----- SOURCE MATERIAL

(** With no more calls than buffers every pointer reads its own address. *)
Lemma ip_strs_live s ips : ring_wf s -> Z.of_nat (length ips) <= count f -> exists s' ps, ip_strs f s ips = Ok (s', ps) /\ ring_wf s' /\
  length ps = length ips /\ forall k p ip, ps !! k = Some p -> ips !! k = Some ip -> deref s' p = Ok (format f ip).
Proof.
  intros Hs Hlen. destruct (ip_strs_read s ips Hs) as (s' & ps & E & Hs' & Hl & Hread). exists s', ps. split_and!; [done..|].
  intros k p ip Hp Hip. destruct (Hread k p Hp) as (ip' & Hip' & ->). do 2 f_equal.
  apply lookup_lt_Some in Hp. unfold latest in Hip'. rewrite Z.div_small, Z.mul_0_r, Z.add_0_r, Nat2Z.id in Hip' by lia. congruence.
Qed.
End ring.

(** ** Theorems *)

(** A row of the listing with the pure printer. *)
Definition route_row (r : route_entry) : string * Z * string * string * Z * string :=
  (route_ip_str (dst r), prefix_len (mask r), (if negb (gw r =? 0) then route_ip_str (gw r) else "直连"%string),
   iface_name r, metric r, comment r).

Lemma list_route_ok b s r : ring_wf route_fmt s -> exists s', list_route b s r = Ok (s', route_row r) /\ ring_wf route_fmt s'.
Proof.
  intros Hs. unfold list_route, route_row. set (gws := if negb (gw r =? 0) then [gw r] else []).
  destruct (ip_strs_live route_fmt s (if b then dst r :: gws else gws ++ [dst r]) Hs) as (s' & ps & -> & Hs' & Hl & Hread).
  { unfold gws. by destruct b, (gw r =? 0). }
  cbn [mbind exec_bind]. unfold gws in *. destruct (gw r =? 0) eqn:Hg; cbn [negb] in *.
  - destruct ps as [|p [|q ps]]; [by destruct b..| |by destruct b]. exists s'. split; [|done].
    assert (Hp : deref s' p = Ok (route_ip_str (dst r))) by (apply (Hread 0%nat); by destruct b).
    replace (if b then [p] else reverse [p]) with [p] by by destruct b.
    change (arr_get [p] 0) with (Ok p). cbn [mbind exec_bind]. by rewrite Hp.
  - destruct ps as [|p [|q [|? ps]]]; [by destruct b..| |by destruct b]. exists s'. split; [|done].
    assert (Hpq : exists d g, (if b then [p; q] else reverse [p; q]) = [d; g] /\ deref s' d = Ok (route_ip_str (dst r)) /\ deref s' g = Ok (route_ip_str (gw r))).
    { destruct b; [exists p, q|exists q, p]; (split; [done|]).
      - by split; [apply (Hread 0%nat)|apply (Hread 1%nat)].
      - by split; [apply (Hread 1%nat)|apply (Hread 0%nat)]. }
    destruct Hpq as (d & g & -> & Hd & Hg'). change (arr_get [d; g] 0) with (Ok d). change (arr_get [d; g] 1) with (Ok g).
    cbn [mbind exec_bind]. by rewrite Hd, Hg'.
Qed.

Lemma list_routes_ok b rs : forall s, ring_wf route_fmt s -> exists s', list_routes b s rs = Ok (s', route_row <$> rs) /\ ring_wf route_fmt s'.
Proof.
  induction rs as [|r rs IH]; intros s Hs; [by exists s|]. cbn [list_routes].
  destruct (list_route_ok b s r Hs) as (s1 & -> & Hs1). cbn [mbind exec_bind].
  destruct (IH s1 Hs1) as (s2 & -> & Hs2). by exists s2.
Qed.

(** C34: The ring of static buffers of [ip_str], for any sequence of calls: none
    writes outside it, the text always fits, the [k]-th pointer reads the text
    of the last call that was given its buffer, and so its own address as long
    as at most [count] calls were made from it on. *)
Theorem ip_str_ring f `{!FormatFits f} s ips : ring_wf f s ->
  exists s' ps, ip_strs f s ips = Ok (s', ps) /\ ring_wf f s' /\ length ps = length ips /\
    forall k p, ps !! k = Some p ->
      (exists ip, ips !! Z.to_nat (latest f (Z.of_nat (length ips)) (Z.of_nat k)) = Some ip /\ deref s' p = Ok (format f ip)) /\
      (Z.of_nat (length ips) <= Z.of_nat k + count f -> exists ip, ips !! k = Some ip /\ deref s' p = Ok (format f ip)).
Proof.
  intros Hs. destruct (ip_strs_read f s ips Hs) as (s' & ps & E & Hs' & Hl & Hread). exists s', ps. split_and!; [done..|].
  intros k p Hp. pose proof (Hread k p Hp) as Hr. split; [done|]. intros Hlive. destruct Hr as (ip & Hip & Hd). exists ip. split; [|done].
  apply lookup_lt_Some in Hp. unfold latest in Hip. by rewrite Z.div_small, Z.mul_0_r, Z.add_0_r, Nat2Z.id in Hip by lia.
Qed.

(** [main] of [route.c] prints each route once with its own network and
    gateway, whichever of the two calls in a line is made first and wherever
    the ring of buffers stands. *)
Theorem route_main_lists dst_first s : ring_wf route_fmt s ->
  route_main dst_first s = Ok (route_row <$> kernel_routes,
    [demo_local_delivery; demo_gateway_forward; demo_no_route; demo_local_generated], demo_multi_network).
Proof. intros Hs. unfold route_main. by destruct (list_routes_ok dst_first kernel_routes s Hs) as (s' & -> & _). Qed.

(** *** The connection table over the four demonstrations *)

Definition grows (n : Z) (t t' : ct) : Prop := ct_wf t' /\ conn_total t' = conn_total t + n.

(** The calls on a live entry succeed and keep the table and the count. *)
Lemma ct_update_live t p f : (forall e, entry_key (f e) = entry_key e) -> ct_wf t -> is_Some (ct_heap t !! p) ->
  exists t', ct_update t p f = Ok t' /\ grows 0 t t' /\ is_Some (ct_heap t' !! p).
Proof.
  intros Hf Hwf [e He]. destruct (ct_update t p f) as [t'|] eqn:E; [|by unfold ct_update in E; rewrite He in E].
  exists t'. split; [done|]. split; [split; [by eapply ct_wf_update|]|]; unfold ct_update in E; rewrite He in E; simplify_eq/=; [lia|].
  rewrite lookup_insert_eq. by eexists.
Qed.

Lemma tcp_step_live t p fl rep : ct_wf t -> is_Some (ct_heap t !! p) ->
  exists t' ln, tcp_step t p fl rep = Ok (t', ln, false) /\ grows 0 t t' /\ is_Some (ct_heap t' !! p).
Proof.
  intros Hwf Hp. unfold tcp_step. pose proof Hp as [e He]. rewrite He.
  destruct (ct_update_live t p (set_state (tcp_next (state e) fl rep))) as (t' & -> & H); [by intros []|done..|].
  eexists t', _. by split.
Qed.

Lemma conn_create_live t s d sp dp proto ty st : ct_wf t ->
  exists t' p, conn_create t s d sp dp proto ty st = Ok (t', p) /\ grows 1 t t' /\ is_Some (ct_heap t' !! p).
Proof.
  intros Hwf. destruct (conn_create_ok t s d sp dp proto ty st Hwf) as (t' & _ & e & -> & Hwf' & Hh & _ & _ & _ & _ & Ht).
  exists t', (ct_next t). split; [done|]. split; [done|]. rewrite Hh, lookup_insert_eq. by eexists.
Qed.

Lemma grows_trans m n t1 t2 t3 : grows m t1 t2 -> grows n t2 t3 -> grows (m + n) t1 t3.
Proof. intros [_ H1] [Hwf H2]. split; [done|]. lia. Qed.

(** One call on the table, its result and what it keeps. *)
Ltac table_step :=
  match goal with
  | |- context [conn_create ?t ?s ?d ?sp ?dp ?pr ?ty ?st ≫= _] =>
    let t' := fresh "t" in let p := fresh "p" in let H := fresh "Hg" in let L := fresh "Hl" in
    destruct (conn_create_live t s d sp dp pr ty st) as (t' & p & -> & H & L); [first [assumption|eapply proj1; eassumption]|]
  | |- context [tcp_step ?t ?p ?fl ?rep ≫= _] =>
    let t' := fresh "t" in let ln := fresh "ln" in let H := fresh "Hg" in let L := fresh "Hl" in
    destruct (tcp_step_live t p fl rep) as (t' & ln & -> & H & L); [eapply proj1; eassumption|eassumption|]
  | |- context [conn_update_reply ?t ?p ?a ?b ?c ?d ≫= _] => unfold conn_update_reply at 1
  | |- context [ct_update ?t ?p ?f ≫= _] =>
    let t' := fresh "t" in let H := fresh "Hg" in let L := fresh "Hl" in
    destruct (ct_update_live t p f) as (t' & -> & H & L); [by intros []|eapply proj1; eassumption|eassumption|]
  end; cbn [mbind exec_bind].

Ltac table_done := repeat match goal with H : grows _ _ _ |- _ => destruct H end; split; [assumption|lia].

Lemma demo_tcp_handshake_grows t : ct_wf t -> exists t' p ms, demo_tcp_handshake t = Ok (t', p, ms) /\ grows 1 t t'.
Proof. intros Hwf. unfold demo_tcp_handshake. repeat table_step. do 3 eexists. split; [done|]. table_done. Qed.

Lemma demo_udp_nat_grows t : ct_wf t -> exists t' p ms, demo_udp_nat t = Ok (t', p, ms) /\ grows 1 t t'.
Proof. intros Hwf. unfold demo_udp_nat. repeat table_step. do 3 eexists. split; [done|]. table_done. Qed.

Lemma demo_icmp_grows t : ct_wf t -> exists t' p m r, demo_icmp t = Ok (t', p, m, r) /\ grows 1 t t'.
Proof.
  intros Hwf. unfold demo_icmp. table_step. destruct Hg as [Hwf' Ht]. unfold conn_lookup.
  match goal with |- context [conn_hash_key ?s ?d ?sp ?dp ?pr] => destruct (bucket_get t0 s d sp dp pr Hwf') as (chain & -> & Hc) end.
  cbn [mbind exec_bind]. match goal with |- context [chain_lookup ?h ?c ?s ?d ?sp ?dp ?pr] => destruct (chain_lookup_spec h c s d sp dp pr) as (r & -> & _) end.
  - intros q Hq. destruct Hwf' as (_ & Hb & _). destruct (Hb _ _ q Hc Hq) as (e & He & _). by exists e.
  - do 4 eexists. done.
Qed.

Lemma demo_router_forward_grows t : ct_wf t -> exists t' p, demo_router_forward t = Ok (t', p) /\ grows 1 t t'.
Proof. intros Hwf. unfold demo_router_forward. repeat table_step. do 2 eexists. split; [done|]. table_done. Qed.

(** [main] of [conntrack.c] on any well-formed table: no call of the four
    demonstrations fails, the table stays well formed and the number of
    connections printed at the end is four more than at the start. *)
Theorem conntrack_main_total t : ct_wf t ->
  exists t' ms r, conntrack_main t = Ok (t', ms, r, conn_total t + 4) /\ ct_wf t' /\ conn_total t' = conn_total t + 4.
Proof.
  intros Hwf. unfold conntrack_main, print_summary.
  destruct (demo_tcp_handshake_grows t Hwf) as (t1 & p1 & m1 & -> & [Hw1 H1]). cbn [mbind exec_bind].
  destruct (demo_udp_nat_grows t1 Hw1) as (t2 & p2 & m2 & -> & [Hw2 H2]). cbn [mbind exec_bind].
  destruct (demo_icmp_grows t2 Hw2) as (t3 & p3 & m3 & r & -> & [Hw3 H3]). cbn [mbind exec_bind].
  destruct (demo_router_forward_grows t3 Hw3) as (t4 & p4 & -> & [Hw4 H4]). cbn [mbind exec_bind].
  assert (E : conn_total t4 = conn_total t + 4) by lia. do 3 eexists. rewrite E. by split_and!.
Qed.

(** *** Concrete executions *)

(** Six addresses through four buffers: the first two pointers have been
    overwritten by the last two calls. *)
Lemma ip_str_ring_witness :
  exists s' ps, ip_strs low_fmt (ring_init low_fmt) [1; 2; 3; 4; 5; 6] = Ok (s', ps) /\
    (deref s' <$> ps !! 0%nat) = Some (Ok "5.0.0.0"%string) /\ (deref s' <$> ps !! 2%nat) = Some (Ok "3.0.0.0"%string).
Proof.
  destruct (ip_str_ring low_fmt (ring_init low_fmt) [1; 2; 3; 4; 5; 6] eq_refl) as (s' & ps & E & _ & Hl & H).
  exists s', ps. split; [exact E|]. destruct ps as [|p0 [|p1 [|p2 ps]]]; [discriminate..|].
  destruct (H 0%nat p0 eq_refl) as [(ip & Hip & Hd) _]. destruct (H 2%nat p2 eq_refl) as [_ Hlive].
  destruct (Hlive ltac:(by vm_compute)) as (ip2 & Hip2 & Hd2).
  assert (ip = 5) as -> by (vm_compute in Hip; congruence). assert (ip2 = 3) as -> by (cbn in Hip2; congruence).
  cbn [lookup list_lookup fmap option_fmap option_map]. rewrite Hd, Hd2. vm_compute. by split.
Defined.

Lemma route_main_lists_witness : exists rows a b, route_main false (ring_init route_fmt) = Ok (rows, a, b) /\
  rows !! 2%nat = Some ("0.0.0.0", 0, "192.168.1.1", "eth0:192.168.1.1", 100, "默认路由 → 192.168.1.1（网关）")%string.
Proof. do 3 eexists. split; [apply (route_main_lists false (ring_init route_fmt)); reflexivity|]. vm_compute. reflexivity. Defined.

Lemma conntrack_main_total_witness : exists t' ms r, conntrack_main ct_init = Ok (t', ms, r, 4) /\ ct_wf t' /\ conn_total t' = 4.
Proof. exact (conntrack_main_total ct_init ct_wf_init). Defined.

----------

**TASK GOAL**
A bare number is the expected answer: the tally of lines in the records above holding "demonstrations".

**RESPONSE AREA**
2